‘Satiable Curiosity

 

The Case of the Ubiquitous 16519C

 

 


‘Satiable Curiosity is a column dedicated to the proposition that genetic genealogists are an untapped resource for resolving questions about DNA behavior -- how DNA changes over the course of a few or many generations and how DNA patterns are distributed around the world. Some questions are so broad that it could take decades to arrive at a conclusion, yet others are narrow enough to answer in a shorter time frame, perhaps even within a semester or two for a student research project. The results may nonetheless be of considerable genealogical utility and scientific interest, worthy of publication in a technical journal.

 

The first article in the series described the problem of phylogenetically equivalent SNP markers on the Y-chromosome tree, which could be tackled by simultaneously testing each marker on a population selected from genealogical databases.[1] Prescreening samples for diversity of STR results would optimize the chance of finding a distinction. Some individuals have now commissioned tests from commercial companies that offer different markers for the same position on the phylogenetic tree, but there are still many spots awaiting clarification.

 

We now turn our attention to mitochondrial DNA and the exceedingly common “mutation” reported at 16519C. It is technically more correct to refer to polymorphisms or differences from the Cambridge Reference Sequence (CRS), since the CRS sample itself may have a mutation compared to the ancestral type. However, an individual’s test results comparing him to the CRS may refer to mutations, and the word will be used here in that sense.

 

Mitochondrial DNA (mtDNA) is a circular molecule containing 16569 bases. The numbering system starts at an arbitrary point in the middle of the D-loop (displacement loop, a section where the two DNA strands in the double helix spread apart during replication of the molecule). This region is sometimes called the control region (due to its role in promoting replication), in distinction from the coding region. Because the control region is not responsible for producing proteins, mutations can accumulate without obvious adverse effects. The control region covers base positions 16024 through 16569 and continues around the circle to include bases 1 through 575.

 

Early research on the control region identified three sections with a particularly high percentage of polymorphic loci: Hypervariable Region 1 (26%, with 88 polymorphic positions in the section covering bases 16024-16365), Hypervariable Region 2 (24%, with 65 polymorphic positions in the section 73-340), and a somewhat less concentrated Hypervariable Region 3 (18%, with 25 polymorphic sites in the section 437-574). Only about 6% of the remaining bases in the control region had been observed to vary (Lutz 1997). By good fortune, the classical definitions for HVR1 and HVR2 covered a range convenient for sequencing studies, which can handle only a few hundred bases at a time. Much of the early research was confined to the most productive portion, HVR1. (Today, HVR1 and HVR2 are often used somewhat more loosely to include mutations in the region 16001-16569 and 1 to 575 respectively.)

 

As sequencing technology improved and the range expanded to include more bases, one locus in particular, 16519C, made numerous appearances on the GENEALOGY-DNA mailing list, as subscribers reported the results they had obtained from Family Tree DNA or Relative Genetics, commercial companies that included more than the classical HVR1 region. One person would announce that he was in Haplogroup K and had a mutation at 16159C. Another person would chime in, saying that she was Haplogroup T, but she had the same mutation. Reports from people in Haplogroup H were almost comically reminiscent of fractious children arguing “Do so!  Do not!  Do so!  Do not!” as one person would announce his mutation at 16519C and another would declare that she didn’t have it.

 

This same observation had already confounded researchers who attempted to construct network diagrams or phylogenetic trees, designed to show the relationship between haplogroups as they diverged from mitochondrial Eve. These graphical techniques cluster similar HVR results together, yet 16519C would pop up here and there in branches that were only distantly related.

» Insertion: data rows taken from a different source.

Lemma validate_link_semantics_preserves (I : database -> Prop) src_id dst_id rel :
  preserves I (validate_link_semantics src_id dst_id rel).
Proof. intros p H. now rewrite validate_link_semantics_state. Qed.

Lemma create_link_refs_ok src_id dst_id rel note id :
  preserves refs_ok (create_link src_id dst_id rel note id).
Proof.
  unfold create_link.
  apply preserves_bind; [apply preserves_lift | intros _].
  apply preserves_after_validation. intros Hne. pres.
  - destruct (Py.truthy_opt id); pres.
  - apply preserves_execute. intros d n d'.
    now apply insert_element_link_refs_ok.
Qed.

Lemma update_link_refs_ok link_id rel note :
  preserves refs_ok (update_link link_id rel note).
Proof.
  unfold update_link. pres.
  match goal with |- preserves _ (match ?x with _ => _ end) =>
    destruct x as [existing|] end; pres.
  - destruct rel; pres.
  - destruct rel; pres. apply validate_link_semantics_preserves.
  - apply preserves_execute. intros d n d'. apply update_element_link_refs_ok.
Qed.

Lemma delete_link_refs_ok link_id : preserves refs_ok (delete_link link_id).
Proof.
  unfold delete_link. pres.
  apply preserves_execute. intros d n d'. apply delete_element_link_refs_ok.
Qed.

Lemma run_refs_ok c : preserves refs_ok (run c).
Proof.
  destruct c; unfold run; pres;
    auto using create_element_refs_ok, update_element_refs_ok',
      delete_element_refs_ok', add_tags_refs_ok, remove_tags_refs_ok,
      clear_tags_refs_ok, set_tags_refs_ok, create_link_refs_ok,
      update_link_refs_ok, delete_link_refs_ok.
  unfold init_db. apply preserves_commit.
Qed.

Lemma reachable_refs_ok p : reachable p -> refs_ok (db (conn p)).
Proof.
  induction 1 as [clock entropy | p c _ IH].
  - constructor; simpl; constructor.
  - now apply run_refs_ok.
Qed.

(** X4.  No orphans: in every reachable state each tag row belongs to an
    element of the store and each link has both its ends in the store. *)
Theorem no_orphan_rows (p : process) :
  reachable p ->
  (forall r, In r (element_tags (db (conn p))) ->
     In (et_element_id r) (map el_id (elements (db (conn p))))) /\
  (forall l, In l (element_links (db (conn p))) ->
     In (ln_src_id l) (map el_id (elements (db (conn p)))) /\
     In (ln_dst_id l) (map el_id (elements (db (conn p))))).
Proof.
  intros Hp. destruct (reachable_refs_ok p Hp) as [H1 _ H3].
  rewrite Forall_forall in H1, H3. split.
  - intros r Hr. apply element_exists_In. now apply H1.
  - intros l Hl. destruct (H3 l Hl) as (Hs & Hd & _).
    split; now apply element_exists_In.
Qed.

Lemma no_orphan_rows_witness :
  (forall r, In r (element_tags (db (conn example_process))) ->
     In (et_element_id r) (map el_id (elements (db (conn example_process))))) /\
  (forall l, In l (element_links (db (conn example_process))) ->
     In (ln_src_id l) (map el_id (elements (db (conn example_process)))) /\
     In (ln_dst_id l) (map el_id (elements (db (conn example_process))))).
Proof. apply (no_orphan_rows example_process), example_process_reachable. Defined.

(** X5.  No stored link joins an element to itself, in any reachable
    state: [create_link] refuses it and [update_link] keeps the ends. *)
Theorem no_self_link_stored (p : process) (l : element_link) :
  reachable p -> In l (element_links (db (conn p))) -> ln_src_id l <> ln_dst_id l.
Proof.
  intros Hp Hl. destruct (reachable_refs_ok p Hp) as [_ _ H3].
  rewrite Forall_forall in H3. now destruct (H3 l Hl) as (_ & _ & Hne).
Qed.

Lemma no_self_link_stored_witness : "p" <> "t".
Proof.
  apply (no_self_link_stored example_process
           (mk_element_link "L" "p" "t" "proves" "" "2" "2")).
  - apply example_process_reachable.
  - vm_compute. auto.
Defined.

(** ** The tags an element lists *)

Lemma select_tags_tags_of element_id d :
  Sql.select_tags element_id d = Sql.order_by String.leb (tags_of element_id d).
Proof. reflexivity. Qed.

Lemma tags_of_NoDup element_id d :
  NoDup (map tag_key (element_tags d)) -> NoDup (tags_of element_id d).
Proof.
  unfold tags_of. induction (element_tags d) as [|r rows IH]; simpl; intros H;
    [constructor|].
  inversion H as [|? ? Hn Hd]; subst.
  destruct (et_element_id r =? element_id) eqn:E; simpl; [|now apply IH].
  constructor; [|now apply IH].
  intros Hin. apply in_map_iff in Hin as (r' & Ht & Hin).
  apply filter_In in Hin as [Hin E']. apply Hn.
  apply in_map_iff. exists r'. split; [|assumption].
  apply String.eqb_eq in E, E'. unfold tag_key. congruence.
Qed.

Lemma tags_of_canonical element_id d :
  Forall (tag_row_ok d) (element_tags d) ->
  Forall (fun t => _normalize_tag t = Ok t) (tags_of element_id d).
Proof.
  intros H. apply Forall_forall. intros t Ht.
  apply in_map_iff in Ht as (r & <- & Hin). apply filter_In in Hin as [Hin _].
  rewrite Forall_forall in H. now destruct (H r Hin).
Qed.

Lemma order_by_fixed (l : list string) :
  Sorted (fun a b => String.leb a b = true) l -> Sql.order_by String.leb l = l.
Proof.
  induction 1 as [|a l Hs IH Hhd]; simpl; [reflexivity|].
  rewrite IH. destruct Hhd as [|b l Hab]; simpl; [reflexivity|].
  now rewrite Hab.
Qed.

Lemma ascending_sorted l :
  ascending l -> Sorted (fun a b => String.leb a b = true) l.
Proof.
  unfold ascending. induction 1 as [|a l Hs IH Hhd]; constructor; [exact IH|].
  destruct Hhd as [|b l Hab]; constructor.
  unfold String.ltb in Hab. unfold String.leb.
  destruct (String.compare a b); congruence.
Qed.

Lemma listed_tags_facts p element_id :
  refs_ok (db (conn p)) ->
  let l := Sql.select_tags element_id (db (conn p)) in
  NoDup l /\ ascending l /\ Forall (fun t => _normalize_tag t = Ok t) l.
Proof.
  intros [H1 H2 _] l. subst l. rewrite select_tags_tags_of.
  pose proof (order_by_perm String.leb (tags_of element_id (db (conn p)))) as Hperm.
  assert (Hnd : NoDup (Sql.order_by String.leb (tags_of element_id (db (conn p))))).
  { apply (Permutation_NoDup (Permutation_sym Hperm)). now apply tags_of_NoDup. }
  repeat split.
  - exact Hnd.
  - apply sorted_nodup_ascending; [|exact Hnd].
    apply order_by_sorted. apply String.leb_total.
  - apply Forall_forall. intros t Ht. apply (Permutation_in _ Hperm) in Ht.
    pose proof (tags_of_canonical element_id _ H1) as Hc.
    rewrite Forall_forall in Hc. now apply Hc.
Qed.
(** X17. A version that passes the checks of the review gets the value
    that the status map of the action holds for the current status of its
    task, and the same value goes to the Task, to the Version and, for a
    techfix task, to its TechFixData record, in the order TechFixData, Task,
    Version; unlike [Publish.publish], no entry is merged into the map for a
    techfix task. *)
Theorem review_updates_task_and_version_alike
    (version_id : Z) (ver : version) (t : task)
    (m : gmap string string) (s : Review.rstate) :
  Review.reaches_authorization ctx ver t m ->
  Review.authorize ctx t (ver_status ver) = inr Review.Allowed ->
  let value := m !! task_status t in
  let records :=
    get_entity_data (st_techfix (Review.sg ctx))
      [tf_task_is (task_id t); tf_project_is (Review.project_id ctx)] in
  let updates :=
    [Update "Task" (task_id t) value; Update "Version" version_id value] in
  is_techfix_name (task_name t) = false
  \/ (exists record, last records = Some record) ->
  Review.review_item ctx (version_id, ver) s
  = ({| Review.report_list :=
          Review.report_list s
          ++ [ {| row_label := ver_name ver; row_task := task_step t;
                  row_success := "YES"; row_reason := "" |} ];
        Review.batch_data :=
          Review.batch_data s
          ++ (if is_techfix_name (task_name t)
              then match last records with
                   | Some record =>
                       [Update "CustomEntity04" (tf_id record) value]
                   | None => []
                   end
              else [])
          ++ updates;
        Review.batch_calls := Review.batch_calls s |}, inr tt).
Proof.
  intros Hreach Hauth value records updates Hrec.
  rewrite (review_item_at_authorization ctx version_id ver t m s Hreach).
  unfold Review.review_authorized, bind at 1, lift. rewrite Hauth.
  unfold raise, ret. cbv beta iota.
  unfold Review.review_commit. fold value. fold records.
  destruct (is_techfix_name (task_name t)).
  - destruct Hrec as [Hrec | [record Hrec]]; [discriminate |]. rewrite Hrec.
    unfold bind, ret, Review.extend_batch, Review.append_report, modify. simpl.
    rewrite <- !app_assoc. reflexivity.
  - unfold bind, ret, Review.extend_batch, Review.append_report, modify. simpl.
    rewrite <- !app_assoc. reflexivity.
Qed.

Lemma review_item_one_row (item : Z * version) (s s' : Review.rstate) (u : unit) :
  Review.review_item ctx item s = (s', inr u) ->
  exists r t,
    Review.report_list s' = Review.report_list s ++ [r]
    /\ Review.tasks ctx !! ver_task item.2 = Some t
    /\ row_label r = ver_name item.2
    /\ row_task r = task_step t.
Proof.
  destruct item as [version_id ver]. cbn [snd]. unfold Review.review_item.
  destruct (Review.tasks ctx !! ver_task ver) as [t |]; [| discriminate].
  assert (Hrow : forall reason (s0 s1 : Review.rstate) (u0 : unit),
    Review.append_report (with_reason (Review.initial_row ver t) reason) s0
      = (s1, inr u0) ->
    exists r t0,
      Review.report_list s1 = Review.report_list s0 ++ [r]
      /\ Some t = Some t0
      /\ row_label r = ver_name ver
      /\ row_task r = task_step t0).
  { intros reason s0 s1 u0 H. inversion H. eexists. exists t.
    split; [reflexivity | split; [reflexivity | split; reflexivity]]. }
  destruct (last (matching_configs _ t)) as [task_config |]; [| apply Hrow].
  unfold Review.review_configured.
  destruct (cfg_status_config task_config) as [| | sc]; try discriminate.
  unfold bind at 1, ret at 1.
  destruct (negb (truthy_dict (Some sc))); [apply Hrow |].
  unfold subscript.
  destruct (sc !! Review.action ctx) as [m |]; [| discriminate].
  unfold bind at 1, ret at 1.
  destruct (Review.validate_role_assignments ctx t _) as [e | [valid vmsg]];
    [discriminate |].
  unfold bind at 1. cbn [lift]. unfold ret at 1.
  destruct (negb valid); [apply Hrow |].
  unfold Review.review_authorized.
  destruct (Review.authorize ctx t (ver_status ver)) as [e | [| reason]];
    [discriminate | | apply Hrow].
  unfold bind at 1. cbn [lift]. unfold ret at 1.
  unfold Review.review_commit.
  destruct (is_techfix_name (task_name t));
    [destruct (last (get_entity_data _ _)) |];
    unfold bind, ret, Review.extend_batch, Review.append_report, modify;
    cbn; intros H; inversion H; eexists; exists t;
    (split; [reflexivity | split; [reflexivity | split; reflexivity]]).
Qed.

Lemma review_loop_rows (items : list (Z * version)) (s s' : Review.rstate) (u : unit) :
  for_each items (Review.review_item ctx) s = (s', inr u) ->
  exists rows,
    Review.report_list s' = Review.report_list s ++ rows
    /\ map row_label rows = map (fun item => ver_name item.2) items
    /\ map (fun r => Some (row_task r)) rows
       = map (fun item => task_step <$> (Review.tasks ctx !! ver_task item.2)) items.
Proof.
  revert s. induction items as [| item rest IH]; intros s H; simpl in H.
  - inversion H. exists []. rewrite app_nil_r. auto.
  - unfold bind in H.
    destruct (Review.review_item ctx item s) as [s1 [e | u1]] eqn:Ht;
      [discriminate |].
    apply review_item_one_row in Ht. destruct Ht as (r & t & Hr & Htask & Hl & Hs).
    apply IH in H. destruct H as (rows & Hrows & Hls & Hss).
    exists (r :: rows). rewrite Hrows, Hr, <- app_assoc. simpl.
    rewrite Hl, Hs, Hls, Hss, Htask. auto.
Qed.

Connecting all the points that matched on 16519C would result in a maze of criss-crossing lines (a reticulation). Many authors (Finnila 2001, Kivisild 2002, Macauley 1999) have explicitly ignored this locus, sometimes sounding mildly vexed when they could construct a network diagram “free of reticulations” only when 16519C was excluded (Maca-Meyer 2001). Later studies confirmed the ubiquitous appearance of 16519C in additional populations, intruding on multiple branches of phylogenetic trees for African and Asian samples (Allard 2004, Allard 2005).

 

This erratic behavior has some compensatory advantages in forensic applications, however. Mitochondrial DNA can sometimes be used to identify remains of individuals recovered from old military operations or mass graves. Although many mtDNA haplotypes are quite rare, a few are moderately common. Coble (2004a) investigated the eighteen most common haplotypes in the classical HVR1/HVR2 range, collectively accounting for 21% of a set of European samples. His approach focused on coding region differences to discriminate similar samples, but he noted that both 16519C and 16519T could be found in nine of the eighteen common haplotypes.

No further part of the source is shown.